::: EXCERPTED DATA :::

(** * The merge engine of charging_stations.connectors._merger

    A shallow embedding of [Merger] (src/charging_stations/connectors/_merger.py):
    the pandas working table [stations_gdf] is an association list of labelled
    rows kept in positional order, Python floats are idealised as exact
    rationals ([Q]), and the third-party routines the module calls (numpy,
    shapely, difflib, pandas' [sample], libpysal's [KNN], which may raise) are
    the fields of one interface, [Libs]. *)

From Stdlib Require Import List String Ascii Bool Arith ZArith QArith Lia Lqa Permutation.
From Stdlib Require Import DecimalString.
Import ListNotations.
Open Scope string_scope.
Open Scope list_scope.

(** ** Python-level vocabulary *)

Module Py.

Inductive exn : Type :=
| RuntimeError (msg : string)
| KeyError (msg : string)
| IndexError (msg : string)
| OSError (msg : string)
| JSONDecodeError (msg : string).

Inductive result (A : Type) : Type :=
| Ok (a : A)
| Raise (e : exn).
Arguments Ok {A} a.
Arguments Raise {A} e.

Definition bind {A B : Type} (r : result A) (k : A -> result B) : result B :=
  match r with
  | Ok a => k a
  | Raise e => Raise e
  end.

(** [str(x)] / f-string interpolation of a value that may be [None]. *)
Definition str (x : option string) : string :=
  match x with
  | Some s => s
  | None => "None"
  end.

Definition startswith (s p : string) : bool := String.prefix p s.

Definition endswith (s p : string) : bool :=
  (String.length p <=? String.length s)%nat
  && String.eqb (substring (String.length s - String.length p) (String.length p) s) p.

(** Comparison [a < b] on idealised floats. *)
Definition ltb (a b : Q) : bool := negb (Qle_bool b a).

Definition hex_digit (n : nat) : ascii :=
  nth n ["0"; "1"; "2"; "3"; "4"; "5"; "6"; "7"; "8"; "9";
         "a"; "b"; "c"; "d"; "e"; "f"]%char "0"%char.

(** One character as [repr] shows it between the quotes [quote]; characters
    outside ASCII are taken as printable. *)
Definition repr_char (quote c : ascii) : string :=
  let n := nat_of_ascii c in
  if Ascii.eqb c (ascii_of_nat 92) then String c (String c EmptyString)
  else if Ascii.eqb c quote then String (ascii_of_nat 92) (String c EmptyString)
  else if Nat.eqb n 9 then String (ascii_of_nat 92) "t"
  else if Nat.eqb n 10 then String (ascii_of_nat 92) "n"
  else if Nat.eqb n 13 then String (ascii_of_nat 92) "r"
  else if (n <? 32)%nat || Nat.eqb n 127
       then String (ascii_of_nat 92)
                   (String "x" (String (hex_digit (n / 16))
                                       (String (hex_digit (n mod 16)) EmptyString)))
       else String c EmptyString.

(** [repr(s)] of a text: in single quotes, unless the text holds a single
    quote and no double quote. *)
Definition repr (s : string) : string :=
  let chars := list_ascii_of_string s in
  let single := ascii_of_nat 39 in
  let double := ascii_of_nat 34 in
  let quote :=
    if existsb (Ascii.eqb single) chars && negb (existsb (Ascii.eqb double) chars)
    then double else single in
  String quote (String.concat EmptyString (map (repr_char quote) chars)
                ++ String quote EmptyString)%string.

(** [str(e)], as an f-string interpolates an exception: the payload of an
    exception is its message, which a [KeyError] shows as [repr] does. *)
Definition exn_str (e : exn) : string :=
  match e with
  | KeyError msg => repr msg
  | RuntimeError msg | IndexError msg | OSError msg | JSONDecodeError msg => msg
  end.

End Py.

Notation "x <- r ;; k" := (Py.bind r (fun x => k))
  (at level 61, r at next level, right associativity).

(** ** Data model *)

Record Point : Type := mkPoint { px : Q; py : Q }.

(** [Point.bounds] is [(minx, miny, maxx, maxy)]. *)
Definition bounds (p : Point) : Q * Q * Q * Q := (px p, py p, px p, py p).

Record Address : Type := mkAddress {
  street : option string;
  town : option string;
  postcode : option string;
  district : option string;
  state : option string;
  country : option string
}.

Record Charging : Type := mkCharging {
  capacity : option Z;
  kw_list : option (list Q);
  ampere_list : option (list Q);
  volt_list : option (list Q);
  socket_type_list : option (list string);
  dc_support : bool;
  total_kw : option Q;
  max_kw : option Q
}.

(** A processed station as the connectors write it ([_create_station]):
    the element type of [Merger.data_sources]. *)
Record StationDict : Type := mkStationDict {
  sd_id : string;
  sd_data_source : string;
  sd_address : Address;
  sd_charging : Charging;
  sd_operator : option string;
  sd_payment : option string;
  sd_authentication : option string;
  sd_coordinates : string;
  sd_raw_data : string
}.

(** A row of [stations_gdf]: the flattened station with [coordinates] parsed
    into [geometry] and the two flags added by [_prepare_geodataframe]. *)
Record Station : Type := mkStation {
  id : string;
  data_source : string;
  address : Address;
  charging : Charging;
  operator : option string;
  payment : option string;
  authentication : option string;
  geometry : Point;
  raw_data : string;
  is_duplicate : bool;
  merged_attributes : bool
}.

(** The data frame: rows in positional order, each with its index label. *)
Definition Row : Type := (nat * Station)%type.
Definition GeoDataFrame : Type := list Row.

Definition name (r : Row) : nat := fst r.
Definition index (gdf : GeoDataFrame) : list nat := map fst gdf.

Definition set_flags (s : Station) (dup merged : bool) : Station :=
  mkStation (id s) (data_source s) (address s) (charging s) (operator s)
            (payment s) (authentication s) (geometry s) (raw_data s) dup merged.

:::

## HOW TO COMPLETE THIS TASK
Return, word for word, the lines of the data above from the line with "(r : result" through the line with "quote and no double quote. *)", inclusive.

## SOLUTION TO THE PROBLEM
Definition bind {A B : Type} (r : result A) (k : A -> result B) : result B :=
  match r with
  | Ok a => k a
  | Raise e => Raise e
  end.

(** [str(x)] / f-string interpolation of a value that may be [None]. *)
Definition str (x : option string) : string :=
  match x with
  | Some s => s
  | None => "None"
  end.

Definition startswith (s p : string) : bool := String.prefix p s.

Definition endswith (s p : string) : bool :=
  (String.length p <=? String.length s)%nat
  && String.eqb (substring (String.length s - String.length p) (String.length p) s) p.

(** Comparison [a < b] on idealised floats. *)
Definition ltb (a b : Q) : bool := negb (Qle_bool b a).

Definition hex_digit (n : nat) : ascii :=
  nth n ["0"; "1"; "2"; "3"; "4"; "5"; "6"; "7"; "8"; "9";
         "a"; "b"; "c"; "d"; "e"; "f"]%char "0"%char.

(** One character as [repr] shows it between the quotes [quote]; characters
    outside ASCII are taken as printable. *)
Definition repr_char (quote c : ascii) : string :=
  let n := nat_of_ascii c in
  if Ascii.eqb c (ascii_of_nat 92) then String c (String c EmptyString)
  else if Ascii.eqb c quote then String (ascii_of_nat 92) (String c EmptyString)
  else if Nat.eqb n 9 then String (ascii_of_nat 92) "t"
  else if Nat.eqb n 10 then String (ascii_of_nat 92) "n"
  else if Nat.eqb n 13 then String (ascii_of_nat 92) "r"
  else if (n <? 32)%nat || Nat.eqb n 127
       then String (ascii_of_nat 92)
                   (String "x" (String (hex_digit (n / 16))
                                       (String (hex_digit (n mod 16)) EmptyString)))
       else String c EmptyString.

(** [repr(s)] of a text: in single quotes, unless the text holds a single
    quote and no double quote. *)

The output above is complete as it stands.